• [TRY IT]: From the data below, return the exact lines starting at the line containing "rewrite Hpop. set_solver." and ending at the line containing "let m' := if max <=? n then ∅ else m in", both included, and nothing else.

• [SOURCE RECORDS]:

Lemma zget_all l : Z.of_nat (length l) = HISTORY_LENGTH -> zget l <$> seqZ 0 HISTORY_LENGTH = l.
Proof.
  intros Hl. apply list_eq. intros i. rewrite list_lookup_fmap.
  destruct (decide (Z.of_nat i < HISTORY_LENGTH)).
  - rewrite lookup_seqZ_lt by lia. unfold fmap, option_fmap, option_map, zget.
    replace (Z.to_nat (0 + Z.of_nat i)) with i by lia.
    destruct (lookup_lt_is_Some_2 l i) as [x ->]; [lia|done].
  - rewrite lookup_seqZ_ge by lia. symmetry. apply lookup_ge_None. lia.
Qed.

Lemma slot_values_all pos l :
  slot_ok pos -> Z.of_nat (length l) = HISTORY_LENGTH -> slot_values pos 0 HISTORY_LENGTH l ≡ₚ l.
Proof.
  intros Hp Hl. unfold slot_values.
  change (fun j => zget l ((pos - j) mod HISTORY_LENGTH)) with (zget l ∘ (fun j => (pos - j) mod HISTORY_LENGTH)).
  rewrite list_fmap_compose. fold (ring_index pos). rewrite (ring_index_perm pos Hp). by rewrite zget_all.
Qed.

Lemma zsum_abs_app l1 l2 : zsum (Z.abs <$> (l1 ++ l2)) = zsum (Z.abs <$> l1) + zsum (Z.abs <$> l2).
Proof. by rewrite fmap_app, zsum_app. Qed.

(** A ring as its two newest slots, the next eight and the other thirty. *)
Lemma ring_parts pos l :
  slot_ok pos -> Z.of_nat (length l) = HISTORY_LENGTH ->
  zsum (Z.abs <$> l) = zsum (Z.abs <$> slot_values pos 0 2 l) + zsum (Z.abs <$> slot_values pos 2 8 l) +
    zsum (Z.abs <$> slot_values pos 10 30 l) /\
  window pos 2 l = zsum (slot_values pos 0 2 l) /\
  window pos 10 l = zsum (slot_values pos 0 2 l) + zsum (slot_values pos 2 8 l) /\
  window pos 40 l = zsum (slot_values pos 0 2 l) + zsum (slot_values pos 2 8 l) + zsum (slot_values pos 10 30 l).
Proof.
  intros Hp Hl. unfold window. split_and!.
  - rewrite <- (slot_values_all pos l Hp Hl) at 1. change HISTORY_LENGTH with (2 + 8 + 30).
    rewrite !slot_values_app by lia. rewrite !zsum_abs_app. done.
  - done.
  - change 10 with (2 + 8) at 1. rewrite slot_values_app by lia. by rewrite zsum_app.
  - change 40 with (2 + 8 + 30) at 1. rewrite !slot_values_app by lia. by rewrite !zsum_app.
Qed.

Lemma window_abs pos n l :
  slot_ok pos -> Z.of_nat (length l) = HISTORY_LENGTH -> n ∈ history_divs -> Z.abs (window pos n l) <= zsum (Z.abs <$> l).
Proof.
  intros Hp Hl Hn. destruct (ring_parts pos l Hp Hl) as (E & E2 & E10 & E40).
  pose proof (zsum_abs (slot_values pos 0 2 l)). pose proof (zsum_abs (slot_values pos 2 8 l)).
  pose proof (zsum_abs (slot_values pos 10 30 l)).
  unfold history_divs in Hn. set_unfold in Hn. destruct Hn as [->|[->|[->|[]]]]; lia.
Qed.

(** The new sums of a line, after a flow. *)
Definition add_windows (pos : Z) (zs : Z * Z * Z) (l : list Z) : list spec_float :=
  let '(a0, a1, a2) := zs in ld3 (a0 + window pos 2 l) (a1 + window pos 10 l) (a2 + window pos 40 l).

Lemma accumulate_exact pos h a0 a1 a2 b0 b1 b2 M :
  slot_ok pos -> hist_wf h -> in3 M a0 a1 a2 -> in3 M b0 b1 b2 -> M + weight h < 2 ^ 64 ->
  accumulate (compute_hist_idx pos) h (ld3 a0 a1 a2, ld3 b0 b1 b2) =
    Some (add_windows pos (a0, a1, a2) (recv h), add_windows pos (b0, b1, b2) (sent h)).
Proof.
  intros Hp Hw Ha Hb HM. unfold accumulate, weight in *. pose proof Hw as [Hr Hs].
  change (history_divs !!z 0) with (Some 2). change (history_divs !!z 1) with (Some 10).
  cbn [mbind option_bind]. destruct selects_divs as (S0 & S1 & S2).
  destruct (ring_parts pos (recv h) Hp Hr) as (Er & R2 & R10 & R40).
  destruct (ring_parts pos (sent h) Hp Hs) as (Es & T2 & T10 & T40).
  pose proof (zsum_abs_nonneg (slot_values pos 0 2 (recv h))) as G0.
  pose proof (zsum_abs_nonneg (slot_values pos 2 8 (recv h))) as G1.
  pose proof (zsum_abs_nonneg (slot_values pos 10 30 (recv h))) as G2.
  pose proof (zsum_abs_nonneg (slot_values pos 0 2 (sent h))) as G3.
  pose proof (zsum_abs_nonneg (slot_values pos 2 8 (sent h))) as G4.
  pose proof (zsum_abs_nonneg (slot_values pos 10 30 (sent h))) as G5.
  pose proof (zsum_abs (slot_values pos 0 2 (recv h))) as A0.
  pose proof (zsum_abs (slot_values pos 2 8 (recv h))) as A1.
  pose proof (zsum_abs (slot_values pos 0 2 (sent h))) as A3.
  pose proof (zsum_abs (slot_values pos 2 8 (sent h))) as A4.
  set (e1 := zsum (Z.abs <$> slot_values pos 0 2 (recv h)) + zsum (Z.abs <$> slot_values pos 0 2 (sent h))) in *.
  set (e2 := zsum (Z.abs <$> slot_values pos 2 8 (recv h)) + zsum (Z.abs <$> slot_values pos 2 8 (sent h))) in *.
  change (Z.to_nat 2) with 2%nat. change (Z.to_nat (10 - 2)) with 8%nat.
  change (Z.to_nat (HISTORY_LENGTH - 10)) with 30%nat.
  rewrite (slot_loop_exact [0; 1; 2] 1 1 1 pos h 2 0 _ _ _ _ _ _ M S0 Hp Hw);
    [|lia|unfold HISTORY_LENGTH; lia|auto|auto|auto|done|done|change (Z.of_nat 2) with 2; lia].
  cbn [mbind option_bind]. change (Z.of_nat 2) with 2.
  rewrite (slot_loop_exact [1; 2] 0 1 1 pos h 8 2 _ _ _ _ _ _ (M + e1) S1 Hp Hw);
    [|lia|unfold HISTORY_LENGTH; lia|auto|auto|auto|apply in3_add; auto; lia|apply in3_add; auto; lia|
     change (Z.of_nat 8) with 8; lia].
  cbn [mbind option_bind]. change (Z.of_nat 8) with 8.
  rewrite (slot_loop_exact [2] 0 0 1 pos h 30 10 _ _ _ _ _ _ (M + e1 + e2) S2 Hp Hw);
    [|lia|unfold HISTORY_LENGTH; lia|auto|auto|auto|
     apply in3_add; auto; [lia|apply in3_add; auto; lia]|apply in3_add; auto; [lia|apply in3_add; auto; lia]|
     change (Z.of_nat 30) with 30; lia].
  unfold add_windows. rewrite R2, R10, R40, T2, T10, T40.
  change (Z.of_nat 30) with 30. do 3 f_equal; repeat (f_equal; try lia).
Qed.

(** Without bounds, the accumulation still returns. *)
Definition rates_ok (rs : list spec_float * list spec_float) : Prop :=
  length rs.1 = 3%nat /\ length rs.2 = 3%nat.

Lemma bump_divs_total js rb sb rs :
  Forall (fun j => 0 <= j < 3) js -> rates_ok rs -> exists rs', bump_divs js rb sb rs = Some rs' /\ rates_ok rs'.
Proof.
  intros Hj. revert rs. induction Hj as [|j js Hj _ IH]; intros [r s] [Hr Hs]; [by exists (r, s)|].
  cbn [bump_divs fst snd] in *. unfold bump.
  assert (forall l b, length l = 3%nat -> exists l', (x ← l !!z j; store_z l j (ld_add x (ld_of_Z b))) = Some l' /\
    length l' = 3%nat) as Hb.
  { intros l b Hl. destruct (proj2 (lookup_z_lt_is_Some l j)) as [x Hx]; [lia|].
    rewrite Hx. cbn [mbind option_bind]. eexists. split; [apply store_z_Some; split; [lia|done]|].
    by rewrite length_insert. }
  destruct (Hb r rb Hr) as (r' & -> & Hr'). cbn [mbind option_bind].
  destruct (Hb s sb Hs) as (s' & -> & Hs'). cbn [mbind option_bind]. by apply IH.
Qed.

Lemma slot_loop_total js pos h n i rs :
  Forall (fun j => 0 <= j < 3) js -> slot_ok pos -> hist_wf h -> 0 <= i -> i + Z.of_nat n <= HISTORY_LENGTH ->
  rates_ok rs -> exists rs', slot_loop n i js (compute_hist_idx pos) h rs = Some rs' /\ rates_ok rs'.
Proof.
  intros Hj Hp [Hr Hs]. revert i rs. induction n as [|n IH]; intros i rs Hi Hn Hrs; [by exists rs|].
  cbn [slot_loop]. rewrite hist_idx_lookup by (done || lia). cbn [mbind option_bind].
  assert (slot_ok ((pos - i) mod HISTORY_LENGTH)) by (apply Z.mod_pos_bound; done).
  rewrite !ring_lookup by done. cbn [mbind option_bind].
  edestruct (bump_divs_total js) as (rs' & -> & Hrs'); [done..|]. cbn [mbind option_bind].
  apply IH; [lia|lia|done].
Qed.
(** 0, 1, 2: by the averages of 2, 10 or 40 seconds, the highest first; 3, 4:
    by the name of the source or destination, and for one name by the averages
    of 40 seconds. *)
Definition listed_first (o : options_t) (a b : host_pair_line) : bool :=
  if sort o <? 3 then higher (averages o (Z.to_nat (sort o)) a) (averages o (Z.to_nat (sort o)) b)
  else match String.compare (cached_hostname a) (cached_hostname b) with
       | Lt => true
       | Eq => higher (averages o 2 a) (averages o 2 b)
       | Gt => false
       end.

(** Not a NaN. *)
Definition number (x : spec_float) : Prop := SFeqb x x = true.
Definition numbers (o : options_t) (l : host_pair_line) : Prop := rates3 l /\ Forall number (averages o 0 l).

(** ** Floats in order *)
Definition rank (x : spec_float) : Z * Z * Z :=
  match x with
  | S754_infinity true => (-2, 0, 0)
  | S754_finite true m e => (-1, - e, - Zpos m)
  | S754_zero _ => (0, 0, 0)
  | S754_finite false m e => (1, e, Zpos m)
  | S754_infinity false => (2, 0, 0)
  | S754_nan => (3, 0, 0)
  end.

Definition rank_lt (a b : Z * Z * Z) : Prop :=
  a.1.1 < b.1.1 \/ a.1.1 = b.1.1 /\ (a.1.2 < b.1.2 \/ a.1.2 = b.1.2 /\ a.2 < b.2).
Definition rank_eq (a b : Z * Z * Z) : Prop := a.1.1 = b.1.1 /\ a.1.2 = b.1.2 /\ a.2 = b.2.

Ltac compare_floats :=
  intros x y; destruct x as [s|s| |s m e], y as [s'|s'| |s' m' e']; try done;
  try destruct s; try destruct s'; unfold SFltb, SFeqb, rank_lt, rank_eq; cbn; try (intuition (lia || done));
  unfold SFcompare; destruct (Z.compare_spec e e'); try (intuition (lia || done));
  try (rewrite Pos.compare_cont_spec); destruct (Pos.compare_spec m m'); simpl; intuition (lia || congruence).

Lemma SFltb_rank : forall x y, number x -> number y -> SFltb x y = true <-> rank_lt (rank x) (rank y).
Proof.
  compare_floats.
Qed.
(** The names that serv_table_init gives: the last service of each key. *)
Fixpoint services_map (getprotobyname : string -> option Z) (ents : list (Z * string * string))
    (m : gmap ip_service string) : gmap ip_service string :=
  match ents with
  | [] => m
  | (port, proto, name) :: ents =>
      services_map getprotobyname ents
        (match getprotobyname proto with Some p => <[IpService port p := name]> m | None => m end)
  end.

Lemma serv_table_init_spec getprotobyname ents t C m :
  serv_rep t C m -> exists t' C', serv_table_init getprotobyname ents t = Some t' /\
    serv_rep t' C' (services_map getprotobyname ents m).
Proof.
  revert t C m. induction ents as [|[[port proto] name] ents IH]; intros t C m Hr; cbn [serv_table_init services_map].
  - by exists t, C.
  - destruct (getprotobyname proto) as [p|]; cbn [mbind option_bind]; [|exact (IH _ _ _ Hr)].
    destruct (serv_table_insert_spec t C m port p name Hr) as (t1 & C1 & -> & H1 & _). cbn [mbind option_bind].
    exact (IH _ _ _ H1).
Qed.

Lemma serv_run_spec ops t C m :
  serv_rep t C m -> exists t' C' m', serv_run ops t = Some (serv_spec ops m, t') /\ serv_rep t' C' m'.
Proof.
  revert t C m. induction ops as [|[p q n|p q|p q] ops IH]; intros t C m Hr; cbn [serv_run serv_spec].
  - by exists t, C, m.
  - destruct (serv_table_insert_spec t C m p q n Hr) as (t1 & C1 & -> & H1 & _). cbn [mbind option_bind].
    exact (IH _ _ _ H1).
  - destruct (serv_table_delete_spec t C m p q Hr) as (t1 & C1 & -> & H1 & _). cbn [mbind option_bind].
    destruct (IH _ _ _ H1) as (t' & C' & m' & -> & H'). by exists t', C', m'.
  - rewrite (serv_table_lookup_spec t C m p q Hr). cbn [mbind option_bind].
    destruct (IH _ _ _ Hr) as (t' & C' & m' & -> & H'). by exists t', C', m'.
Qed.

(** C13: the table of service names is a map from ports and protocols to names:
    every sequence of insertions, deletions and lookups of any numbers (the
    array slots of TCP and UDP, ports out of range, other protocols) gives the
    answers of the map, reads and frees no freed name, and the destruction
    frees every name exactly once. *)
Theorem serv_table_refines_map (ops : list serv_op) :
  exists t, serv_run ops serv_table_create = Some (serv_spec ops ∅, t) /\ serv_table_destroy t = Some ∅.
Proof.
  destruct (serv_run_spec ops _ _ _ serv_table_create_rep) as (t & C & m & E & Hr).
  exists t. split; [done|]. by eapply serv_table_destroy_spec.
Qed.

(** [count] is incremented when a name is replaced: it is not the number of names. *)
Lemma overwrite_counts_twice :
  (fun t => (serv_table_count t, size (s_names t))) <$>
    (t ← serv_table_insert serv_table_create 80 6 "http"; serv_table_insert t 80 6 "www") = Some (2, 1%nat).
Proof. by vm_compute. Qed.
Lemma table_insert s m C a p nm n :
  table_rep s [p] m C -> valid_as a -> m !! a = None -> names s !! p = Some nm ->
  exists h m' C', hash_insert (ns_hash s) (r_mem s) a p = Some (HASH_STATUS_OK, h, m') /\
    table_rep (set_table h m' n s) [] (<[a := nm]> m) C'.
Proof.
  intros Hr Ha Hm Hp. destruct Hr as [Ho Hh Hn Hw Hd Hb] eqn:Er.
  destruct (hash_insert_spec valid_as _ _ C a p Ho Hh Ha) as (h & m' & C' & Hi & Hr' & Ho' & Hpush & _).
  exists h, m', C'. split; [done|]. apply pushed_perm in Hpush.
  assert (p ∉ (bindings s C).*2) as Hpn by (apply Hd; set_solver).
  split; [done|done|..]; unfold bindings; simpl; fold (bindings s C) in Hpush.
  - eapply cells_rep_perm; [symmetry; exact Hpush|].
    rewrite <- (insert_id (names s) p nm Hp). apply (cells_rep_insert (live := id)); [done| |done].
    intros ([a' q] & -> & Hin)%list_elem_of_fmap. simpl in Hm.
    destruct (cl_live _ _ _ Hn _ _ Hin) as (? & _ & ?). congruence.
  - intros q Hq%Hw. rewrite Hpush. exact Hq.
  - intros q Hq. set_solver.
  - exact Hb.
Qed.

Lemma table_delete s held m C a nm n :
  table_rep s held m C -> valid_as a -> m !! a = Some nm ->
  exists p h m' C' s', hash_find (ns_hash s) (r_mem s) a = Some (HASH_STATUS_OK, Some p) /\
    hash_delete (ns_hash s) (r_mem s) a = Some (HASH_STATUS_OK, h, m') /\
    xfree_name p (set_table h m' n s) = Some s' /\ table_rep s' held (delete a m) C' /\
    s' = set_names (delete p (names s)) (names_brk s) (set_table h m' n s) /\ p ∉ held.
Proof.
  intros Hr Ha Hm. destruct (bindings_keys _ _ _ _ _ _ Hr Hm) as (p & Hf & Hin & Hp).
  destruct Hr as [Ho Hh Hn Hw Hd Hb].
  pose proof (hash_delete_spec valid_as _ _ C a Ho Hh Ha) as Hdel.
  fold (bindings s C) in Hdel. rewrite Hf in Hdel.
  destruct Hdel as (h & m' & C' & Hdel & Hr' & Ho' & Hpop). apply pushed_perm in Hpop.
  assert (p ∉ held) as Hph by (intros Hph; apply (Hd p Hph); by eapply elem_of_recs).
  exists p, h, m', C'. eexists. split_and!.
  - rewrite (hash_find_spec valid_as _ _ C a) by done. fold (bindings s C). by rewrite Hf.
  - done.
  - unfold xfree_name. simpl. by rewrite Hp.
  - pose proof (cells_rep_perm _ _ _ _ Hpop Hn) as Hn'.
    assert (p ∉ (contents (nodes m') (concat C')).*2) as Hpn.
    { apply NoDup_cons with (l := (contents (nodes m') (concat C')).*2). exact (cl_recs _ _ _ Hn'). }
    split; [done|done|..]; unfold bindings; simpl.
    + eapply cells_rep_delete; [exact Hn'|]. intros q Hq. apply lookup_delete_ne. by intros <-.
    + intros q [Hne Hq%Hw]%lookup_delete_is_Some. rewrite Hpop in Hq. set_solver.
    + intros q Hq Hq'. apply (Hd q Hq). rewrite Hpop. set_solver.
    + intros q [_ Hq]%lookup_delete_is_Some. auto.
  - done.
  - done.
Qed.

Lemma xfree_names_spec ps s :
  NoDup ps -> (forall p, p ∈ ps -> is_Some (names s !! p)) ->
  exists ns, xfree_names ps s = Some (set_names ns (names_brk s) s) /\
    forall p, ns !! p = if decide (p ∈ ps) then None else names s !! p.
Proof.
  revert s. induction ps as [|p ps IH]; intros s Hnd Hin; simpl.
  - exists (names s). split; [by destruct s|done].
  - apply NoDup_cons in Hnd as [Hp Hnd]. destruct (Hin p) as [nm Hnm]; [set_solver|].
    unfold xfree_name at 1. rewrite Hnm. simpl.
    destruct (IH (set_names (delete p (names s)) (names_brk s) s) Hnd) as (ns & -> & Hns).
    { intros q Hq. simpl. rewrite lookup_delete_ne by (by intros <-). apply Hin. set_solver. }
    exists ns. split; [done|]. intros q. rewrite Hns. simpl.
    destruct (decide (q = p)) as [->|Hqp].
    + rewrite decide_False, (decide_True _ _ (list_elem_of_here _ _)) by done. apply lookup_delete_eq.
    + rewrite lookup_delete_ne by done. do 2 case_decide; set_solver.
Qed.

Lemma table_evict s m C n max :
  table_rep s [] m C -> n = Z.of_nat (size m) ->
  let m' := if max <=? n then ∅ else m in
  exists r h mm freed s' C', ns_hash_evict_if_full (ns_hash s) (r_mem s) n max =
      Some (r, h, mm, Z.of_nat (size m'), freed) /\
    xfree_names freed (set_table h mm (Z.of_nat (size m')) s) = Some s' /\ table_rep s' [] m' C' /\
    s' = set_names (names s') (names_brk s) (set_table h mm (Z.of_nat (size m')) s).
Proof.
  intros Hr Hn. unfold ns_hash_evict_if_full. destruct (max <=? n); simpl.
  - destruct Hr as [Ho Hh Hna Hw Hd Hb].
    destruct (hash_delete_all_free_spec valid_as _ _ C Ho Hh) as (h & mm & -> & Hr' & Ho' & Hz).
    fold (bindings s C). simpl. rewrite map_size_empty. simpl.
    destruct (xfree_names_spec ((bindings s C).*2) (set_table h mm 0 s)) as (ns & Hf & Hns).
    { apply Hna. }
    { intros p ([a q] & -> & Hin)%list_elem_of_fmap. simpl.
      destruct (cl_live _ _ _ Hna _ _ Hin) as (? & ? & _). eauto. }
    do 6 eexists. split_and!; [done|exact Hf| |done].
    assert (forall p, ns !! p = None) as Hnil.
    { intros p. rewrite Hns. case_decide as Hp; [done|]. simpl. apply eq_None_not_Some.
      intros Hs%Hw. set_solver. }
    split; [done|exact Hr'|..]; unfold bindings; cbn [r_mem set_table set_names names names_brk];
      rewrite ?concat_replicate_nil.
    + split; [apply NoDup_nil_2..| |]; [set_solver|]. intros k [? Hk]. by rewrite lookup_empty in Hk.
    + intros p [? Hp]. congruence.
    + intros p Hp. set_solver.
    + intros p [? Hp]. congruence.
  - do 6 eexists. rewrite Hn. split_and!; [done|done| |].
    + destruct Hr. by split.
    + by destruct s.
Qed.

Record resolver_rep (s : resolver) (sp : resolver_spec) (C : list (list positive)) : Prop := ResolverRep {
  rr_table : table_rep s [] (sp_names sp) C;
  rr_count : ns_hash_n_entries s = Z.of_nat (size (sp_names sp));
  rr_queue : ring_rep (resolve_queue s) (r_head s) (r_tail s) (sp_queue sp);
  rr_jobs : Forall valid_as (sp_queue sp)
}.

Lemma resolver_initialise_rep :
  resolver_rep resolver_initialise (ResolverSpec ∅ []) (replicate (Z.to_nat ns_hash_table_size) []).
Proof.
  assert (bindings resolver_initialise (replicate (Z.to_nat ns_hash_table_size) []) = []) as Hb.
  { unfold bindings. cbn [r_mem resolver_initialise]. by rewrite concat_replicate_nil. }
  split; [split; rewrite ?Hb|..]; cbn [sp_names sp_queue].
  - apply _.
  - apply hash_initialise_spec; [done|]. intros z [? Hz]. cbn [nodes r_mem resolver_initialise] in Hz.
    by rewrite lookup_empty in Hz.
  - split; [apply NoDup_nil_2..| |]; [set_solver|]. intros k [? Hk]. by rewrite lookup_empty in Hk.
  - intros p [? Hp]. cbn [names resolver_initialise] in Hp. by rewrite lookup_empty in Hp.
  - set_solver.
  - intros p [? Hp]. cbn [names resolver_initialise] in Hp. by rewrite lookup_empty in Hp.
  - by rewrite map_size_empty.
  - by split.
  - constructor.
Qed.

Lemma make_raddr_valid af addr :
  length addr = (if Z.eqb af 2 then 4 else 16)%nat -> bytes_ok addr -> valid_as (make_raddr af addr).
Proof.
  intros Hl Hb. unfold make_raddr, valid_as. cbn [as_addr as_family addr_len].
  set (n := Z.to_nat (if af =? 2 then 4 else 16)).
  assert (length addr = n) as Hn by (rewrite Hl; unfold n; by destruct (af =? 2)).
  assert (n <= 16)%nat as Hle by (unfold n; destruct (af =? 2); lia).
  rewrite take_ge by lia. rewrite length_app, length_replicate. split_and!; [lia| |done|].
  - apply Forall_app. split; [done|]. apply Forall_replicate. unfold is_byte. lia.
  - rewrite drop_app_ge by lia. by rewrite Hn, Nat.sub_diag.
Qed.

• [TASK RESULT]:
    + intros q Hq Hq'. apply (Hd q Hq). rewrite Hpop. set_solver.
    + intros q [_ Hq]%lookup_delete_is_Some. auto.
  - done.
  - done.
Qed.

Lemma xfree_names_spec ps s :
  NoDup ps -> (forall p, p ∈ ps -> is_Some (names s !! p)) ->
  exists ns, xfree_names ps s = Some (set_names ns (names_brk s) s) /\
    forall p, ns !! p = if decide (p ∈ ps) then None else names s !! p.
Proof.
  revert s. induction ps as [|p ps IH]; intros s Hnd Hin; simpl.
  - exists (names s). split; [by destruct s|done].
  - apply NoDup_cons in Hnd as [Hp Hnd]. destruct (Hin p) as [nm Hnm]; [set_solver|].
    unfold xfree_name at 1. rewrite Hnm. simpl.
    destruct (IH (set_names (delete p (names s)) (names_brk s) s) Hnd) as (ns & -> & Hns).
    { intros q Hq. simpl. rewrite lookup_delete_ne by (by intros <-). apply Hin. set_solver. }
    exists ns. split; [done|]. intros q. rewrite Hns. simpl.
    destruct (decide (q = p)) as [->|Hqp].
    + rewrite decide_False, (decide_True _ _ (list_elem_of_here _ _)) by done. apply lookup_delete_eq.
    + rewrite lookup_delete_ne by done. do 2 case_decide; set_solver.
Qed.

Lemma table_evict s m C n max :
  table_rep s [] m C -> n = Z.of_nat (size m) ->
  let m' := if max <=? n then ∅ else m in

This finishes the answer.